An additional 139 are quarantined and the sheriff’s department has stopped taking in people for minor warrants.
“So for example we have stopped accepting our counties misdemeanor citations or misdemeanor warrants if it’s less than a bench warrant or it’s not a certain crime,” Barnes said.
“If you are in another county and somebody stopped an individual with an Orange County warrant, they would issue them a citation to come back to court and appear on that warrant.
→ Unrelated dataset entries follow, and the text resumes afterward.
Lemma yields_weaken {A} (r : rd A) (P Q : A → Prop) : yields r P → (∀ a, P a → Q a) → yields r Q.
Proof. intros Hr Hpq buf pos a pos' Hb E. eauto. Qed.
Lemma yields_ret {A} (a : A) (P : A → Prop) : P a → yields (mret a) P.
Proof. intros Ha buf pos a' pos' _ [= <- _]. done. Qed.
Lemma yields_bind {A B} (m : rd A) (f : A → rd B) (P : A → Prop) (Q : B → Prop) :
  yields m P → (∀ a, P a → yields (f a) Q) → yields (m ≫= f) Q.
Proof.
  intros Hm Hf buf pos b pos' Hb. unfold mbind, rd_bind. destruct (m buf pos) as [[a p]|] eqn:E; [|done]. intros E'.
  eapply Hf; [by eapply Hm|done|done].
Qed.
Lemma yields_fmap {A B} (f : A → B) (m : rd A) (P : B → Prop) : yields m (λ a, P (f a)) → yields (f <$> m) P.
Proof.
  intros Hm buf pos b pos' Hb. unfold fmap, rd_fmap. destruct (m buf pos) as [[a p]|] eqn:E; [|done]. intros [= <- _]. by eapply Hm.
Qed.
Lemma yields_lift {A} (r : res A) (P : A → Prop) : (∀ a, r = Ok a → P a) → yields (rd_lift r) P.
Proof. intros Hr buf pos a pos' _. unfold rd_lift. destruct r; cbn; [|done]. intros [= <- _]. by apply Hr. Qed.
Lemma yields_fault {A} e (P : A → Prop) : yields (rd_fault e) P.
Proof. by intros buf pos a pos' _. Qed.
Lemma yields_get8 : yields get8 byte_ok.
Proof.
  intros buf pos b pos' Hb. unfold get8. destruct (buf !! pos) eqn:E; [|done]. intros [= <- _]. by eapply Forall_lookup_1.
Qed.
Lemma of_le16_ok b0 b1 : byte_ok b0 → byte_ok b1 → u16_ok (of_le16 b0 b1).
Proof. unfold byte_ok, u16_ok, of_le16. lia. Qed.
Lemma of_le32_ok b0 b1 b2 b3 : byte_ok b0 → byte_ok b1 → byte_ok b2 → byte_ok b3 → u32_ok (of_le32 b0 b1 b2 b3).
Proof. unfold byte_ok, u32_ok, of_le32. lia. Qed.
Lemma yields_get16 : yields get16 u16_ok.
Proof.
  unfold get16. eapply yields_bind; [apply yields_get8|]. intros b0 H0. eapply yields_bind; [apply yields_get8|]. intros b1 H1.
  apply yields_ret. by apply of_le16_ok.
Qed.
Lemma yields_get32 : yields get32 u32_ok.
Proof.
  unfold get32. do 4 (eapply yields_bind; [apply yields_get8|]; intros ? ?). apply yields_ret. by apply of_le32_ok.
Qed.
Lemma yields_ntohs {m : rd Z} : yields (ntohs <$> m) u16_ok.
Proof. apply yields_fmap. intros buf pos a pos' _ _. apply htons_u16. Qed.
Lemma yields_ntohl : yields (ntohl <$> get32) u32_ok.
Proof.
  apply yields_fmap. eapply yields_weaken; [apply yields_get32|]. intros a Ha. unfold ntohl, htonl, u32_ok in *.
  pose proof (Z.mod_pos_bound a 256). pose proof (Z.mod_pos_bound (a `div` 256) 256).
  pose proof (Z.mod_pos_bound (a `div` 65536) 256). pose proof (Z.mod_pos_bound (a `div` 16777216) 256). lia.
Qed.
Lemma yields_get_bytes n : yields (get_bytes n) (λ bs, length bs = n ∧ bytes_ok bs).
Proof.
  induction n as [|n IH]; [by apply yields_ret|]. cbn [get_bytes]. eapply yields_bind; [apply yields_get8|]. intros b Hb.
  eapply yields_bind; [apply IH|]. intros bs [Hl Hbs]. apply yields_ret. split; [by cbn; rewrite Hl|by apply Forall_cons_2].
Qed.
Lemma yields_take_in {A} (r : rd (A * nat)) (P : A → Prop) : yields r (λ x, P (fst x)) → yields (take_in r) P.
Proof.
  intros Hr buf pos a pos' Hb. unfold take_in. destruct (r buf pos) as [[[a' n] p]|] eqn:E; [|done]. intros [= <- _].
  by apply (Hr _ _ _ _ Hb E).
Qed.
Lemma yields_counted {A} (r : rd A) (P : A → Prop) : yields r P → yields (rd_counted r) (λ x, P (fst x)).
Proof.
  intros Hr buf pos a pos' Hb. unfold rd_counted. destruct (r buf pos) as [[a' p]|] eqn:E; [|done]. intros [= <- _].
  by apply (Hr _ _ _ _ Hb E).
Qed.
Lemma run_extract_yields {A} (r : rd (A * nat)) (P : A → Prop) buf x :
  yields r (λ x, P (fst x)) → bytes_ok buf → run_extract r buf = Ok x → P (fst x).
Proof. intros Hr Hb. unfold run_extract. destruct (r buf 0%nat) as [[? ?]|] eqn:E; [|done]. intros [= <-]. by apply (Hr _ _ _ _ Hb E). Qed.
(** The same when the second byte of the delimiter differs from the first and is not in
    the token, as for [" ; "] in texts with spaces. *)
Lemma find_sub_skip2 c e d t s :
  c ≠ e → e ∉ t → find_sub (c :: e :: d) (t ++ (c :: e :: d) ++ s) = Some (List.length t).
Proof.
  intros Hce. induction t as [|a t IH]; intros Ht.
  - apply find_sub_here, (starts_with_app (c :: e :: d)).
  - assert (e ∉ t) as Het by set_solver.
    change (find_sub (c :: e :: d) (a :: (t ++ (c :: e :: d) ++ s)) = Some (S (List.length t))).
    cbn [find_sub]. replace (starts_with (c :: e :: d) (a :: t ++ (c :: e :: d) ++ s)) with false.
    { by rewrite IH. }
    cbn [starts_with]. destruct (c =? a); [|done]. cbn [andb]. destruct t as [|b t]; cbn [app starts_with].
    + by rewrite (proj2 (Z.eqb_neq e c)).
    + rewrite (proj2 (Z.eqb_neq e b)) by set_solver. done.
Qed.
Lemma find_sub_none2 c e d t : e ∉ t → find_sub (c :: e :: d) t = None.
Proof.
  induction t as [|a t IH]; intros Ht; [done|]. assert (e ∉ t) as Het by set_solver.
  cbn [find_sub]. replace (starts_with (c :: e :: d) (a :: t)) with false; [by rewrite IH|].
  cbn [starts_with]. destruct (c =? a); [|done]. cbn [andb]. destruct t as [|b t]; [done|].
  cbn [starts_with]. by rewrite (proj2 (Z.eqb_neq e b)) by set_solver.
Qed.

(** A token that [split_str] finds whole in front of the delimiter. *)
Definition clean_token (d t : list Z) : Prop :=
  (∀ s, find_sub d (t ++ d ++ s) = Some (List.length t)) ∧ find_sub d t = None.
Lemma clean_first c d t : c ∉ t → clean_token (c :: d) t.
Proof. intros H. split; [intros s; by apply find_sub_skip|by apply find_sub_none]. Qed.
Lemma clean_second c e d t : c ≠ e → e ∉ t → clean_token (c :: e :: d) t.
Proof. intros H Ht. split; [intros s; by apply find_sub_skip2|by apply find_sub_none2]. Qed.

Lemma split_str_loop_join d ts acc fuel :
  d ≠ [] → ts ≠ [] → Forall (clean_token d) ts → (List.length (join d ts) < fuel)%nat →
  split_str_loop fuel (join d ts) d acc = Ok (acc ++ ts).
Proof.
  intros Hd. revert acc fuel. induction ts as [|t ts IH]; [done|]. intros acc fuel _ Hts Hf.
  apply Forall_cons_1 in Hts as [[Ht1 Ht2] Hts]. destruct fuel as [|fuel]; [lia|].
  destruct ts as [|t' ts].
  - cbn [split_str_loop join]. by rewrite Ht2.
  - change (join d (t :: t' :: ts)) with (t ++ d ++ join d (t' :: ts)) in *.
    cbn [split_str_loop]. rewrite Ht1.
    rewrite drop_app_ge, drop_app_length' by lia.
    rewrite take_app_length. rewrite IH; [by rewrite <- app_assoc|done|done|].
    rewrite !length_app in Hf. destruct d; [done|]. simpl in Hf |- *. lia.
Qed.

Lemma split_str_join d ts :
  d ≠ [] → ts ≠ [] → Forall (clean_token d) ts → split_str (join d ts) d = Ok ts.
Proof. intros. apply split_str_loop_join; [done|done|done|lia]. Qed.

(** ** NUL-terminated strings *)

Lemma c_string_ok n rest : Forall (λ c, c ≠ 0) n → c_string (n ++ 0 :: rest) = Ok n.
Proof.
  induction 1 as [|c n Hc Hn IH]; [done|]. cbn [app c_string]. rewrite (proj2 (Z.eqb_neq c 0)) by done.
  by rewrite IH.
Qed.
(** The text before the first NUL. *)
Fixpoint until_nul (v : list Z) : list Z :=
  match v with [] => [] | c :: v => if c =? 0 then [] else c :: until_nul v end.
Lemma c_string_until v rest : c_string (v ++ 0 :: rest) = Ok (until_nul v).
Proof. induction v as [|c v IH]; [done|]. cbn [app c_string until_nul]. destruct (c =? 0); [done|]. by rewrite IH. Qed.
(** * Properties *)

(** Decoding the encoding of any number of an unsigned type of at most 32 bits, wherever
    it stands in a buffer, gives the number back and the number of bytes the encoder wrote. *)
Theorem var_len_num_roundtrip (w num : Z) (pre post buf : list Z) :
  0 ≤ w ≤ 32 → 0 ≤ num < 2 ^ w → (length (num_bytes num) ≤ length buf)%nat →
  ∃ buf' n p, run_write (var_len_encode_num num) buf = Ok (buf', n) ∧
    var_len_decode_num w (pre ++ buf' ++ post) (length pre) = Ok (num, n, p).
Proof.
  intros Hw Hn Hb. assert (2 ^ w ≤ 2 ^ 64) by (apply Z.pow_le_mono_r; lia).
  rewrite (run_write_fits _ _ _ _ (writes_var_len_num num ltac:(lia)) Hb).
  rewrite blit_prefix by done.
  destruct (decode_num_bytes w num pre (drop (length (num_bytes num)) buf ++ post)) as [p Hp]; [done..|].
  eexists _, _, p. split; [done|]. by rewrite <- app_assoc.
Qed.
Lemma var_len_num_roundtrip_witness :
  ∃ buf' n p, run_write (var_len_encode_num 4294967295) (replicate 8 0) = Ok (buf', n) ∧
    var_len_decode_num 32 ([7] ++ buf' ++ [9]) 1%nat = Ok (4294967295, n, p).
Proof. apply (var_len_num_roundtrip 32 4294967295 [7] [9]); [lia|lia|simpl; lia]. Defined.

(** A 64-bit number from [2^35] on is encoded, but decoding the encoding reaches
    the undefined shift of an [int] by 35. *)
Theorem var_len_num_wide_fault (w num : Z) (pre post : list Z) :
  2 ^ 35 ≤ num < 2 ^ 64 →
  run_write (var_len_encode_num num) (num_bytes num) = Ok (num_bytes num, length (num_bytes num)) ∧
  var_len_decode_num w (pre ++ num_bytes num ++ post) (length pre) = Fault BadShift.
Proof.
  intros Hn. split.
  - rewrite (run_write_fits _ _ _ _ (writes_var_len_num num ltac:(lia)) (Nat.le_refl _)).
    by rewrite (blit_exact (length (num_bytes num))).
  - unfold num_bytes. destruct (num_groups_head 10 num post) as (b & rest & Hg & Hb0); [split; [lia|simpl; lia]|].
    pose proof (decode_num_sixth 5 10 w num 0 0 pre post) as Hd.
    unfold var_len_decode_num, mbind, rd_bind, peek8.
    rewrite Hg in Hd |- *. rewrite list_lookup_middle by done. rewrite (proj2 (Z.eqb_neq b 0) Hb0).
    change (7 * (5 - Z.of_nat 5)) with 0 in Hd. rewrite Hd; [done| |done]. simpl. lia.
Qed.
Lemma var_len_num_wide_fault_witness :
  run_write (var_len_encode_num (2 ^ 35)) (num_bytes (2 ^ 35))
    = Ok (num_bytes (2 ^ 35), length (num_bytes (2 ^ 35))) ∧
  var_len_decode_num 64 ([] ++ num_bytes (2 ^ 35) ++ [1]) 0%nat = Fault BadShift.
Proof. apply (var_len_num_wide_fault 64 (2 ^ 35) [] [1]). lia. Defined.

(** Byte strings of any length round-trip: the encoder stores an encoding that the decoder,
    started at it in any buffer, reads back exactly, returning the same count. *)
Theorem var_len_bytes_roundtrip (bs pre post buf : list Z) :
  bytes_ok bs → (2 * length bs + 2 ≤ length buf)%nat →
  ∃ buf' n, run_write (var_len_encode_bytes bs) buf = Ok (buf', n) ∧
    (length bs + 2 ≤ n ≤ 2 * length bs + 2)%nat ∧
    var_len_decode_bytes (pre ++ buf' ++ post) (length pre) = Ok (bs, n, (length pre + n)%nat).
Proof.
  intros Hbs Hl. pose proof (escaped_length bs) as Hn.
  rewrite (run_write_fits _ _ _ _ (writes_var_len bs Hbs)) by lia.
  rewrite blit_prefix by lia. eexists _, _. split; [done|]. split; [lia|].
  rewrite <- app_assoc. apply reads_var_len.
Qed.
Lemma var_len_bytes_roundtrip_witness :
  ∃ buf' n, run_write (var_len_encode_bytes [0; 1; 0]) (replicate 8 9) = Ok (buf', n) ∧
    (length [0%Z; 1%Z; 0%Z] + 2 ≤ n ≤ 2 * length [0%Z; 1%Z; 0%Z] + 2)%nat ∧
    var_len_decode_bytes ([5] ++ buf' ++ [6]) 1%nat = Ok ([0; 1; 0], n, (1 + n)%nat).
Proof. apply (var_len_bytes_roundtrip [0; 1; 0] [5] [6]); [by repeat constructor|simpl; lia]. Defined.

(** The byte decoder stops on every buffer: with a value, or at a read past the end
    when there is no end mark; it never runs out of the fuel the model gives it. *)
Theorem var_len_decode_total (buf : list Z) (pos : nat) :
  match var_len_decode_bytes buf pos with Ok _ => True | Fault e => e = OutOfBounds end.
Proof. apply decode_escaped_total. lia. Qed.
But they wouldn’t arrest them, take them to their jail, hold them for five days and transfer them to our jail,” Barnes said.
But questions are mounting over arraignments since the courts have largely shut down, Barnes said.
“Roughly several hundred individuals that need to be arraigned,” Barnes said. “That concerns me that there’s individuals who might be eligible for release but haven’t gotten the opportunity to be released and come back to court on their own recognisance.”
The county’s top criminal justice officials have struck an agreement to let prosecutors and public defenders appear for court hearings electronically through video meetings, after a month of concern over how the courts would continue functions like arraignments and custody hearings while maintaining social distancing under health separation guidelines.
An agreement signed by the court, OC Public Defender Sharon Petrosino, District Attorney Todd Spitzer, and Sheriff Don Barnes outlines each office’s commitment to providing video equipment to their employees to appear virtually “for most matters other than preliminary hearings and trials.”
Barnes said the 331 inmates who were released early are “low-level offenders, non-violent, non-serious offenses who have already been sentenced.”
The Sheriff’s Department also released 108 medically vulnerable inmates early, which are part of the 331 number.
“They don’t know what the charges are, they just identify those based on the at-risk population,” Barnes said.
Under the agreement, Theoretically, Barnes can release all the inmates if the outbreak gets bad enough, he said.
“The order that allows me, under emergency conditions, to release is – is broad. It’s very nondescript. It says I can release anybody. And I don’t believe that that was intended to be – I guess we could get severe enough where that might one day be the case,” Barnes said.
“That is not the case today, [that] we’re going to have carte blanche and release people wantonly from the jail without some type of review and regard for the public’s safety, if we do make that choice [to] release somebody from our custody,” he said.
Meanwhile, an order requiring masks for essential employees is expected to come from County Health Officer Dr. Nichole Quick. The order won’t be for employees to wear the medical grade n95 or similar masks.
OC Director of Public Health Services, David Souleles, said Quick was meeting with staff at the emergency operations center Tuesday to form the new health order, the same time he was giving the novel coronavirus update to county supervisors.
“The health officer is looking at, essentially, an order around face coverings for essential workers,” Souleles said. “It brings us into better alignment with surrounding jurisdictions.”
He didn’t have other specifics on the order.
Irvine issued an order Wednesday requiring all retail and bank employees to wear masks.